AKI-CARE (Clinical Advancement, Research and Education) Center, Department of Internal Medicine, China Medical University Hospital and College of Medicine, China Medical University, Taichung, Taiwan; Division of Nephrology, Department of Internal Medicine, China Medical University Hospital and College of Medicine, China Medical University, Taichung, Taiwan; Big Data Center, China Medical University Hospital and College of Medicine, China Medical University, Taichung, Taiwan.

Big Data Center, China Medical University Hospital and College of Medicine, China Medical University, Taichung, Taiwan.

出版信息

Atherosclerosis. 2025 Feb;401:119055. doi: 10.1016/j.atherosclerosis.2024.119055. Epub 2024 Nov 23.

Abstract

BACKGROUND AND AIMS

The interaction between full-spectrum chronic kidney disease (CKD) and atrial fibrillation (AF) on ischemic stroke and all-cause mortality risk, particularly in stage 4 and 5 CKD, remains undetermined.

METHODS

This matched cohort study identified incident AF patients using the International Classification of Disease codes and electrocardiograms from the Clinical Research Data Repository of China Medical University Hospital between 2003 and 2020. For each AF patient, we selected four controls without AF and matched them by age, sex, eGFR within 10 mL/min/1.73 m, end-stage kidney disease (ESKD) vintage, and diagnosis year.

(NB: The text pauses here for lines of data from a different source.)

(* ===== verification/RustStr.v ===== *)
(** * Strings

    The [str] methods the machine plane uses, on strings as sequences of
    bytes (a Rust [String] is its UTF-8 encoding). White space is Unicode's
    [White_Space] set, recognised by its UTF-8 encodings. *)

From Stdlib Require Import Ascii.
From S2P Require Import Prelude.

Open Scope string_scope.
Open Scope Z_scope.

(** ** Tests and splitting *)

Fixpoint starts_with (p s : string) : bool :=
  match p, s with
  | EmptyString, _ => true
  | String a p', String b s' => bool_decide (a = b) && starts_with p' s'
  | String _ _, EmptyString => false
  end.

Fixpoint strip_prefix (p s : string) : option string :=
  match p, s with
  | EmptyString, _ => Some s
  | String a p', String b s' => if decide (a = b) then strip_prefix p' s' else None
  | String _ _, EmptyString => None
  end.

Fixpoint str_contains (p s : string) : bool :=
  starts_with p s || match s with EmptyString => false | String _ s' => str_contains p s' end.

(** [s.split(c)]: always at least one piece. *)
Fixpoint split_char (c : ascii) (s : string) : list string :=
  match s with
  | EmptyString => [""]
  | String a s' =>
      let rest := split_char c s' in
      if decide (a = c) then "" :: rest
      else match rest with
           | piece :: rest' => String a piece :: rest'
           | [] => [String a ""]
           end
  end.

(** [s.find(c)] followed by [&s[idx + 1..]]: the text after the first [c]. *)
Fixpoint after_char (c : ascii) (s : string) : option string :=
  match s with
  | EmptyString => None
  | String a s' => if decide (a = c) then Some s' else after_char c s'
  end.

(** The text before and after the first occurrence of a pattern. *)
Fixpoint split_once (p s : string) : option (string * string) :=
  match strip_prefix p s with
  | Some r => Some ("", r)
  | None =>
      match s with
      | EmptyString => None
      | String a s' =>
          match split_once p s' with Some (l, r) => Some (String a l, r) | None => None end
      end
  end.

(** [s.split(pattern).nth(1)]: what stands between the first two occurrences. *)
Definition split_second (p s : string) : option string :=
  match split_once p s with
  | Some (_, r) => Some (match split_once p r with Some (m, _) => m | None => r end)
  | None => None
  end.

(** [pieces.join(sep)] *)
Definition str_join (sep : string) (pieces : list string) : string :=
  match pieces with
  | [] => ""
  | p :: ps => foldl (λ acc q, acc +:+ sep +:+ q) p ps
  end.

(** [s.strip_suffix(p)] and [s.ends_with(p)] *)
Fixpoint strip_suffix (p s : string) : option string :=
  if decide (s = p) then Some ""
  else match s with
       | EmptyString => None
       | String a s' => String a <$> strip_suffix p s'
       end.

Definition ends_with (p s : string) : bool := bool_decide (is_Some (strip_suffix p s)).

(** [s.to_ascii_lowercase()] *)
Definition lower_char (a : ascii) : ascii :=
  let n := nat_of_ascii a in
  if bool_decide (65 ≤ n ≤ 90)%nat then ascii_of_nat (n + 32) else a.

Fixpoint to_ascii_lowercase (s : string) : string :=
  match s with
  | EmptyString => ""
  | String a s' => String (lower_char a) (to_ascii_lowercase s')
  end.

(** ** Lines *)

Definition LF : ascii := "010".
Definition CR : ascii := "013".

(** Removes a final carriage return. *)
Fixpoint strip_cr (s : string) : string :=
  match s with
  | EmptyString => ""
  | String a EmptyString => if decide (a = CR) then "" else s
  | String a s' => String a (strip_cr s')
  end.

(** [s.lines()]: pieces ended by a line feed (an optional carriage return
    before it dropped), and the last piece when it is not empty. *)
Definition str_lines (s : string) : list string :=
  let pieces := split_char LF s in
  let last_piece := default "" (last pieces) in
  (strip_cr <$> take (length pieces - 1) pieces) ++
  (if decide (last_piece = "") then [] else [last_piece]).

(** ** White space *)

(** [Some rest] when the string starts with a white-space character. *)
Definition strip_ws (s : string) : option string :=
  match s with
  | String "009" r | String "010" r | String "011" r | String "012" r
  | String "013" r | String "032" r => Some r
  | String "194" (String "133" r) | String "194" (String "160" r) => Some r
  | String "225" (String "154" (String "128" r)) => Some r
  | String "226" (String "128" (String c r)) =>
      let n := nat_of_ascii c in
      if bool_decide (128 ≤ n ≤ 138 ∨ n = 168 ∨ n = 169 ∨ n = 175)%nat then Some r else None
  | String "226" (String "129" (String "159" r)) => Some r
  | String "227" (String "128" (String "128" r)) => Some r
  | _ => None
  end.

Fixpoint trim_start_fuel (fuel : nat) (s : string) : string :=
  match fuel with
  | O => s
  | S fuel' => match strip_ws s with Some r => trim_start_fuel fuel' r | None => s end
  end.

(** Every character takes at least one byte: the length is enough fuel. *)
Definition trim_start (s : string) : string := trim_start_fuel (String.length s) s.

Fixpoint trim_end (s : string) : string :=
  if decide (trim_start s = "") then ""
  else match s with EmptyString => "" | String a s' => String a (trim_end s') end.

Definition trim (s : string) : string := trim_end (trim_start s).

(** [s.split_whitespace()]: the maximal runs without white space. *)
Fixpoint split_ws_fuel (fuel : nat) (cur s : string) : list string :=
  let flush := if decide (cur = "") then [] else [cur] in
  match fuel with
  | O => flush
  | S fuel' =>
      match strip_ws s with
      | Some r => flush ++ split_ws_fuel fuel' "" r
      | None =>
          match s with
          | EmptyString => flush
          | String a r => split_ws_fuel fuel' (cur +:+ String a "") r
          end
      end
  end.

Definition split_whitespace (s : string) : list string :=
  split_ws_fuel (S (String.length s)) "" s.

(** ** Integers *)

Definition digit_value (a : ascii) : option Z :=
  let n := Z.of_nat (nat_of_ascii a) in
  if bool_decide (48 ≤ n ≤ 57) then Some (n - 48) else None.

(** The digit loop of [from_str_radix], with its overflow check. *)
Fixpoint parse_digits (w acc : Z) (s : string) : option Z :=
  match s with
  | EmptyString => Some acc
  | String a s' =>
      d ← digit_value a;
      let acc' := acc * 10 + d in
      if bool_decide (acc' ≤ umax w) then parse_digits w acc' s' else None
  end.

(** [s.parse::<uN>()]: an optional [+], then at least one digit. *)
Definition parse_uint (w : Z) (s : string) : option Z :=
  match s with
  | EmptyString => None
  | String "+" EmptyString => None
  | String "+" s' => parse_digits w 0 s'
  | _ => parse_digits w 0 s
  end.

(** ** Lemmas *)

Lemma starts_with_spec p s : starts_with p s = true ↔ ∃ r, s = p +:+ r.
Proof.
  revert s. induction p as [|a p IH]; intros s; simpl; [naive_solver|].
  destruct s as [|b s]; [by split; [|intros [r ?]]|].
  rewrite andb_true_iff, bool_decide_eq_true, IH. split.
  - intros [-> [r ->]]. by exists r.
  - intros [r [= -> ->]]. eauto.
Qed.

Lemma split_char_nonempty c s : split_char c s ≠ [].
Proof. destruct s; simpl; [done|]. case_decide; [done|]. by destruct (split_char c s). Qed.

(** The first piece of a split does not contain the separator, and is the
    prefix before the first separator. *)
Lemma split_char_app c p s :
  c ∉ String.list_ascii_of_string p → 
  split_char c (p +:+ String c s) = p :: split_char c s.
Proof.
  induction p as [|a p IH]; intros Hp; simpl; [by rewrite decide_True|].
  simpl in Hp. rewrite decide_False by set_solver. by rewrite IH by set_solver.
Qed.

Lemma split_char_first c s q r k : split_char c s = q :: r :: k → ∃ s', s = q +:+ String c s'.
Proof.
  revert q r k. induction s as [|a s IH]; intros q r k; simpl; [done|]. case_decide as Ha.
  - intros [= <- Hs]. subst a. by exists s.
  - destruct (split_char c s) as [|q' rest'] eqn:E; [done|]. intros [= <- ->].
    destruct (IH _ _ _ eq_refl) as [s' ->]. by exists s'.
Qed.

Lemma split_char_none c s :
  c ∉ String.list_ascii_of_string s → split_char c s = [s].
Proof.
  induction s as [|a s IH]; intros Hs; simpl; [done|]. simpl in Hs.
  rewrite decide_False by set_solver. by rewrite IH by set_solver.
Qed.

(** Printing a number in decimal and parsing it back gives the number. *)
Lemma parse_digits_pretty w (x : N) acc s :
  Z.of_N x ≤ umax w → acc = 0 →
  parse_digits w acc (pretty_N_go x s) = parse_digits w (Z.of_N x) s.
Proof.
  intros Hx ->. revert s Hx. induction (N.lt_wf_0 x) as [x _ IH]; intros s Hx.
  destruct (decide (0 < x)%N) as [Hpos|]; cycle 1.
  { assert (x = 0%N) as -> by lia. by rewrite pretty_N_go_0. }
  rewrite pretty_N_go_step by done. rewrite IH; [|apply N.div_lt; lia| ]; cycle 1.
  { pose proof (N.Div0.div_le_upper_bound x 10 x). lia. }
  cbn [parse_digits].
  assert (Hd : digit_value (pretty_N_char (x mod 10)) = Some (Z.of_N (x mod 10))).
  { assert (Hm : (x mod 10 < 10)%N) by (apply N.mod_lt; lia).
    generalize dependent (x mod 10)%N. intros d Hd.
    assert (d ∈ [0;1;2;3;4;5;6;7;8;9]%N) as Hin.
    { rewrite !elem_of_cons. lia. }
    repeat (apply elem_of_cons in Hin as [->|Hin]; [reflexivity|]). by apply elem_of_nil in Hin. }
  rewrite Hd. simpl. pose proof (N.div_mod' x 10).
  replace (Z.of_N (x / 10) * 10 + Z.of_N (x mod 10)) with (Z.of_N x) by lia.
  by rewrite bool_decide_eq_true_2.
Qed.

Lemma parse_uint_digits w s n :
  s ≠ "" → parse_digits w 0 s = Some n → parse_uint w s = Some n.
Proof.
  destruct s as [|a s]; [done|]. intros _ H.
  destruct (decide (a = "+"%char)) as [->|Ha]; [done|].
  rewrite <- H. unfold parse_uint.
  destruct a as [[] [] [] [] [] [] [] []]; try reflexivity. done.
Qed.

Lemma parse_digits_in_u w acc s n : in_u w acc → parse_digits w acc s = Some n → in_u w n.
Proof.
  revert acc. induction s as [|a s IH]; intros acc Hacc; simpl; [by intros [= <-]|].
  destruct (digit_value a) as [d|] eqn:Ed; [|done]. simpl. case_bool_decide; [|done].
  apply IH. unfold digit_value in Ed. case_bool_decide; simplify_eq. unfold in_u in *. lia.
Qed.

Lemma parse_uint_in_u w s n : 0 ≤ w → parse_uint w s = Some n → in_u w n.
Proof.
  intros Hw Hp. pose proof (umax_nonneg w Hw). assert (∃ t, parse_digits w 0 t = Some n) as [t Ht].
  { destruct s as [|a s]; [done|]. unfold parse_uint in Hp.
    destruct a as [[] [] [] [] [] [] [] []]; eauto; destruct s; eauto; done. }
  eapply parse_digits_in_u; [|done]. unfold in_u. lia.
Qed.

Lemma parse_uint_pretty w (x : N) :
  0 ≤ w → Z.of_N x ≤ umax w → parse_uint w (pretty x) = Some (Z.of_N x).
Proof.
  intros Hw Hx. pose proof (umax_nonneg w Hw). unfold pretty, pretty_N.
  case_decide as H0.
  { subst x. apply parse_uint_digits; [done|]. cbn [parse_digits].
    change (digit_value "0") with (Some 0). cbn [mbind option_bind].
    by rewrite bool_decide_eq_true_2 by lia. }
  pose proof (parse_digits_pretty w x 0 "" Hx eq_refl) as Hp. simpl in Hp.
  apply parse_uint_digits; [|done]. intros He. rewrite He in Hp. simpl in Hp. simplify_eq. lia.
Qed.

Lemma after_char_app c p s :
  c ∉ String.list_ascii_of_string p → after_char c (p +:+ String c s) = Some s.
Proof.
  induction p as [|a p IH]; intros Hp; simpl; [by rewrite decide_True|].
  simpl in Hp. rewrite decide_False by set_solver. apply IH. set_solver.
Qed.

Lemma string_app_cons a s t : String a s +:+ t = String a (s +:+ t).
Proof. reflexivity. Qed.

Lemma string_app_nil_r s : s +:+ "" = s.
Proof. induction s as [|a s IH]; [done|]. exact (f_equal (String a) IH). Qed.

Lemma string_app_assoc p q r : (p +:+ q) +:+ r = p +:+ q +:+ r.
Proof. induction p as [|a p IH]; [done|]. exact (f_equal (String a) IH). Qed.

Lemma string_app_length p q : String.length (p +:+ q) = (String.length p + String.length q)%nat.
Proof. induction p as [|a p IH]; simpl; [done|]. by f_equal. Qed.

Lemma strip_prefix_app p s : strip_prefix p (p +:+ s) = Some s.
Proof.
  induction p as [|a p IH]; [by destruct s|]. change (String a p +:+ s) with (String a (p +:+ s)).
  cbn [strip_prefix]. by rewrite decide_True.
Qed.

Lemma strip_suffix_app p s : strip_suffix p (s +:+ p) = Some s.
Proof.
  induction s as [|a s IH].
  { change ("" +:+ p) with p. destruct p; cbn [strip_suffix]; by rewrite decide_True. }
  change (String a s +:+ p) with (String a (s +:+ p)). cbn [strip_suffix]. rewrite decide_False.
  - by rewrite IH.
  - intros Heq%(f_equal String.length). simpl in Heq. rewrite string_app_length in Heq. lia.
Qed.

Lemma strip_suffix_sound p s t : strip_suffix p s = Some t → s = t +:+ p.
Proof.
  revert t. induction s as [|a s IH]; intros t; cbn [strip_suffix]; case_decide as Hd; try done.
  - by intros [= <-].
  - by intros [= <-].
  - destruct (strip_suffix p s) as [u|]; [|done]. intros [= <-]. by rewrite (IH u eq_refl) at 1.
Qed.

Lemma starts_with_app p s : starts_with p (p +:+ s) = true.
Proof. apply starts_with_spec. by exists s. Qed.

Lemma ends_with_app p s : ends_with p (s +:+ p) = true.
Proof. unfold ends_with. apply bool_decide_eq_true. by rewrite strip_suffix_app. Qed.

Multivariable Cox proportional hazard models were utilized to assess the interaction between AF and CKD on three-year ischemic stroke and all-cause mortality outcomes.

RESULTS

Within a total of 10,155 patients and 39,439 controls, incidence rates were 3.03 % and 1.48 % for ischemic stroke and 15.6 % and 9.53 % for overall mortality, respectively. In AF, the stroke risk was the highest among patients with stage 4 and 5-ND (non-dialysis) CKD with adjusted hazard ratio (aHR) of 3.31 (95 % CI, 2.46-4.45) and 2.73 (1.88-3.96), respectively. The mortality risk difference varied between 45% and 177 % with the highest difference noted in ESKD (aHR 3.36 [95 % CI, 2.84-3.98] in AF vs. 1.59 [95 % CI, 1.28-1.96] in non-AF; interaction p < 0.001). Anticoagulation therapy significantly lowered the mortality risk among patients with AF and advanced CKD (3-way interaction p < 0.001).

CONCLUSIONS

The risk of ischemic stroke and overall mortality was particularly high among patients with concurrent AF and stage 4 and 5-ND CKD, underscoring the urgent evidence to optimize prognosis.

摘要

背景与目的

全谱慢性肾脏病(CKD)与心房颤动(AF)之间对缺血性卒中及全因死亡风险的相互作用,尤其是在4期和5期CKD患者中,仍未明确。

方法

这项匹配队列研究利用疾病国际分类编码和心电图,从中国医科大学附属第一医院临床研究数据储存库中识别出2003年至2020年期间的新发AF患者。对于每例AF患者,我们选择4例无AF的对照,并按照年龄、性别、估算肾小球滤过率(eGFR)在10 mL/min/1.73m²以内、终末期肾病(ESKD)病程及诊断年份进行匹配。采用多变量Cox比例风险模型评估AF与CKD之间对三年缺血性卒中和全因死亡结局的相互作用。

结果

在总共10155例患者和39439例对照中,缺血性卒中的发生率分别为3.03%和1.48%,总体死亡率分别为15.6%和9.53%。在AF患者中,4期和5期非透析(ND)CKD患者的卒中风险最高,校正风险比(aHR)分别为3.31(95%CI,2.46 - 4.45)和2.73(1.88 - 3.96)。死亡风险差异在45%至177%之间,ESKD患者差异最大(AF患者的aHR为3.36 [95%CI,2.84 - 3.98],非AF患者为1.59 [95%CI,1.28 - 1.96];相互作用p < 0.001)。抗凝治疗显著降低了AF合并晚期CKD患者的死亡风险(三方相互作用p < 0.001)。

结论

AF合并4期和5期ND CKD患者的缺血性卒中和总体死亡风险特别高,这凸显了优化预后的迫切证据需求。